Each line of the data below from the one holding "revert body count." to the one holding "depth v < fuel → write_val v = Some s →", inclusive, is to be reproduced exactly; no other line belongs in the answer.

[Stored items from a collection]
----------

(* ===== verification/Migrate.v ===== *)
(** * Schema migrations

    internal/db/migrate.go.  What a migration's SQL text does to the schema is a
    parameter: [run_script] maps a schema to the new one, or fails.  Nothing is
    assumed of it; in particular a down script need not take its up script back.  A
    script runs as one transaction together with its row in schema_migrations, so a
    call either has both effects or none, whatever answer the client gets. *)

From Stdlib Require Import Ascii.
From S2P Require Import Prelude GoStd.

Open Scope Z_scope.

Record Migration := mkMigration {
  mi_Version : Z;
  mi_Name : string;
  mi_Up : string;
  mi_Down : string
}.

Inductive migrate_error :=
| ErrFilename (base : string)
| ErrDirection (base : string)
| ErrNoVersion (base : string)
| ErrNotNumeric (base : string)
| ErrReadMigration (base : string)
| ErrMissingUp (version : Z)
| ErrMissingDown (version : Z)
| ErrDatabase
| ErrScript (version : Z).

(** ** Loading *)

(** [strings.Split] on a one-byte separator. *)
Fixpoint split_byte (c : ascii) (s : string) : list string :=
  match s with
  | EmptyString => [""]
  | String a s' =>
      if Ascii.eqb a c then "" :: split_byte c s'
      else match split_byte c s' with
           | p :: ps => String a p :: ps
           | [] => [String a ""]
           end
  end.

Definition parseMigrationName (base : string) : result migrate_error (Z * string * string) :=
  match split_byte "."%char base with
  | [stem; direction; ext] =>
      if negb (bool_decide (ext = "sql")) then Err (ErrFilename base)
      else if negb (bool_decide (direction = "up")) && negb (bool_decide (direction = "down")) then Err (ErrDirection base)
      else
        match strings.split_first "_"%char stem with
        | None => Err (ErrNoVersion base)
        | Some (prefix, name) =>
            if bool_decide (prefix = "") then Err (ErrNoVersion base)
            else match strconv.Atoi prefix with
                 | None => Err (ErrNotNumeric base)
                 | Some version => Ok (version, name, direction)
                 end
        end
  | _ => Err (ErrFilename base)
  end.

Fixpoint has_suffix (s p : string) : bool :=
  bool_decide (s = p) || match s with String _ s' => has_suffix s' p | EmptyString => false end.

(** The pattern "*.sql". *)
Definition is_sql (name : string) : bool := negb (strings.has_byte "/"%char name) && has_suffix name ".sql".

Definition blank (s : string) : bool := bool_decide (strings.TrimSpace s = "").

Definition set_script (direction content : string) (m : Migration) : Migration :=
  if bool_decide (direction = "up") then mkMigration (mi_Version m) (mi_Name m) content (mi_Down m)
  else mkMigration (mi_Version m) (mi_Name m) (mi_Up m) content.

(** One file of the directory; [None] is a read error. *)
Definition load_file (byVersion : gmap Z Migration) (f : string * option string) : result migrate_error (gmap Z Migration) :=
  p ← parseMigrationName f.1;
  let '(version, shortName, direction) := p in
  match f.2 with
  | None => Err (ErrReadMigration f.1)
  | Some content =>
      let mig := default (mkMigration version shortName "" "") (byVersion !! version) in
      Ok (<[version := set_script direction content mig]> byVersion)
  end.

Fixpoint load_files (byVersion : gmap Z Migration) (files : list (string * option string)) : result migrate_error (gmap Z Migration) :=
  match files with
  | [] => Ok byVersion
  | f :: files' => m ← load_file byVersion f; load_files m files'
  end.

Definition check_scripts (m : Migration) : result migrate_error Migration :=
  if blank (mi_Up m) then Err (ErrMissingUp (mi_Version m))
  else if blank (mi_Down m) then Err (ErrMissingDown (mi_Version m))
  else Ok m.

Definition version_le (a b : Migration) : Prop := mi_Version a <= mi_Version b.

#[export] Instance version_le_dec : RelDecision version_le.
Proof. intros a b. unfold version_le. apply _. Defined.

----------

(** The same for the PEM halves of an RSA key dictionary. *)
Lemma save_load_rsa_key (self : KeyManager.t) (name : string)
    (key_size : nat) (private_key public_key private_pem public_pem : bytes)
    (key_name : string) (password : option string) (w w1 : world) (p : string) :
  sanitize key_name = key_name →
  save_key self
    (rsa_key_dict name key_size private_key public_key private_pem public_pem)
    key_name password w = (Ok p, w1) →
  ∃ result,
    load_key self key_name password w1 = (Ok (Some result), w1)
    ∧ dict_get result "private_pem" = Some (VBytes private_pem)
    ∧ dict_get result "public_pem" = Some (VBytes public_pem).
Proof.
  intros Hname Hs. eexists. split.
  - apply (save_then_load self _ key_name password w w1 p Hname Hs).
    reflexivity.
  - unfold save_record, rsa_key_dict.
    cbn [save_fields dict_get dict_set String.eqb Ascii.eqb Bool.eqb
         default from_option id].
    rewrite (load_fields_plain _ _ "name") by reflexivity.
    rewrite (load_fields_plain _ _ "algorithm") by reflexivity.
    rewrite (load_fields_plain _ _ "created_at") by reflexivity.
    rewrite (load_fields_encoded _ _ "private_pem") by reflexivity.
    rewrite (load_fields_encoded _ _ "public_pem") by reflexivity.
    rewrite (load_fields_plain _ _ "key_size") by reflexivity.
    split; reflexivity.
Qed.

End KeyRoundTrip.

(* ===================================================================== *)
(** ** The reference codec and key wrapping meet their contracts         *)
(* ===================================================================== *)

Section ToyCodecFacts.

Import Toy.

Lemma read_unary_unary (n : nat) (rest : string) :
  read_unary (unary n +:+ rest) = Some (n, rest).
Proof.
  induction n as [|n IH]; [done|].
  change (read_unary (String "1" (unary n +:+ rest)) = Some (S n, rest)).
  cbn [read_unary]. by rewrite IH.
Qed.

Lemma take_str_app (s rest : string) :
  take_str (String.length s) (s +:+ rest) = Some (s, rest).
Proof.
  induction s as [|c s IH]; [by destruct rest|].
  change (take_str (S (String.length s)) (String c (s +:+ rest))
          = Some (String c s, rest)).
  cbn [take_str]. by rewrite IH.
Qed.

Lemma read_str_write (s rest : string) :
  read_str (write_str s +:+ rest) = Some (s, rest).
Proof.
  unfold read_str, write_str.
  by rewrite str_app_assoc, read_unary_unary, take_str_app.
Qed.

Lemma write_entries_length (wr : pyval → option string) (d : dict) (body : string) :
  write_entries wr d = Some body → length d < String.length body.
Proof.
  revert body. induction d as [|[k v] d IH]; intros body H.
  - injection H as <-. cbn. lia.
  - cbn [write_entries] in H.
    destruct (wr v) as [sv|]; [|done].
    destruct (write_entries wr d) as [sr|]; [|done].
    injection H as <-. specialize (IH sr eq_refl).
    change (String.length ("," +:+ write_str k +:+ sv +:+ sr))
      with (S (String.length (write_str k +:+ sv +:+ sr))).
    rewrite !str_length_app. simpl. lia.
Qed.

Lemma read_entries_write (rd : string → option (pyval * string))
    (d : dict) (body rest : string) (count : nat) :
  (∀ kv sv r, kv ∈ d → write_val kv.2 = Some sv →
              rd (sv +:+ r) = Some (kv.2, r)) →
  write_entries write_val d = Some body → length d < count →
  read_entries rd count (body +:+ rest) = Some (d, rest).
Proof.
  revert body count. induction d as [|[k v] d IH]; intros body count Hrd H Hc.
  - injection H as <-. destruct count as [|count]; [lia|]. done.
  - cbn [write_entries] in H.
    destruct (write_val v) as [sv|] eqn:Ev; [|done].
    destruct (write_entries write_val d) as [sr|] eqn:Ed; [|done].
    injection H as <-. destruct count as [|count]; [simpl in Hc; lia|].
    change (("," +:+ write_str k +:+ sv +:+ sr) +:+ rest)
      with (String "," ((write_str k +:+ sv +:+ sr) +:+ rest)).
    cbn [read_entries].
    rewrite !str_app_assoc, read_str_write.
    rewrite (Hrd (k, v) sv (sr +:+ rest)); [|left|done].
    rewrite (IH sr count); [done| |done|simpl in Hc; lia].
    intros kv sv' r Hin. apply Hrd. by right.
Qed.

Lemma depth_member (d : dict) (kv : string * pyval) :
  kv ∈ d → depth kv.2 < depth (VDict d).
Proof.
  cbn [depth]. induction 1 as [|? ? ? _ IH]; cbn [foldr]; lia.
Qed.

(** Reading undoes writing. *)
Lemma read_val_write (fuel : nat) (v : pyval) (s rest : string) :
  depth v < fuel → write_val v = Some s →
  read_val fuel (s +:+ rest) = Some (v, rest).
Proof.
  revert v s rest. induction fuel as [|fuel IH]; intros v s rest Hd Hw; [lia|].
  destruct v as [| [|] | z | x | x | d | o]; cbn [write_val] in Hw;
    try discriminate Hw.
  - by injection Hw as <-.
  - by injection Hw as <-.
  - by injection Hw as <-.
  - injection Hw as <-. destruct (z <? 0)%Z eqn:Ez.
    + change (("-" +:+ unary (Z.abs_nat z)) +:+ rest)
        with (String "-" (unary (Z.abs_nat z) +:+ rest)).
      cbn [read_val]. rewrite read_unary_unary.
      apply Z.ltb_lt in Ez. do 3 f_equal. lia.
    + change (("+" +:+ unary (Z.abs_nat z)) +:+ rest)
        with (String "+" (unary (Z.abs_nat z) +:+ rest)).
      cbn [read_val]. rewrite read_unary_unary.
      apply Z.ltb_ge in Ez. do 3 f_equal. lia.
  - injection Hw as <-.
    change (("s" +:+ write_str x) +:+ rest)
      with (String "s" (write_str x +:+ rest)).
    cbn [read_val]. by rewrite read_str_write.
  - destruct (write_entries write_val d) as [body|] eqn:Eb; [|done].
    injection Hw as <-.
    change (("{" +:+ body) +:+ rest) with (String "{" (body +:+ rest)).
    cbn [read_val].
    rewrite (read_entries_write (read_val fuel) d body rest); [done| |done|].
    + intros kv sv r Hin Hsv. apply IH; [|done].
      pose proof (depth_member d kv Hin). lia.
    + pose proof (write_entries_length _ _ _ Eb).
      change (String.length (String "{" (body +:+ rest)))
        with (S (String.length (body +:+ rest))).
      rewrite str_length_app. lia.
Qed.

----------

Response:
  revert body count. induction d as [|[k v] d IH]; intros body count Hrd H Hc.
  - injection H as <-. destruct count as [|count]; [lia|]. done.
  - cbn [write_entries] in H.
    destruct (write_val v) as [sv|] eqn:Ev; [|done].
    destruct (write_entries write_val d) as [sr|] eqn:Ed; [|done].
    injection H as <-. destruct count as [|count]; [simpl in Hc; lia|].
    change (("," +:+ write_str k +:+ sv +:+ sr) +:+ rest)
      with (String "," ((write_str k +:+ sv +:+ sr) +:+ rest)).
    cbn [read_entries].
    rewrite !str_app_assoc, read_str_write.
    rewrite (Hrd (k, v) sv (sr +:+ rest)); [|left|done].
    rewrite (IH sr count); [done| |done|simpl in Hc; lia].
    intros kv sv' r Hin. apply Hrd. by right.
Qed.

Lemma depth_member (d : dict) (kv : string * pyval) :
  kv ∈ d → depth kv.2 < depth (VDict d).
Proof.
  cbn [depth]. induction 1 as [|? ? ? _ IH]; cbn [foldr]; lia.
Qed.

(** Reading undoes writing. *)
Lemma read_val_write (fuel : nat) (v : pyval) (s rest : string) :
  depth v < fuel → write_val v = Some s →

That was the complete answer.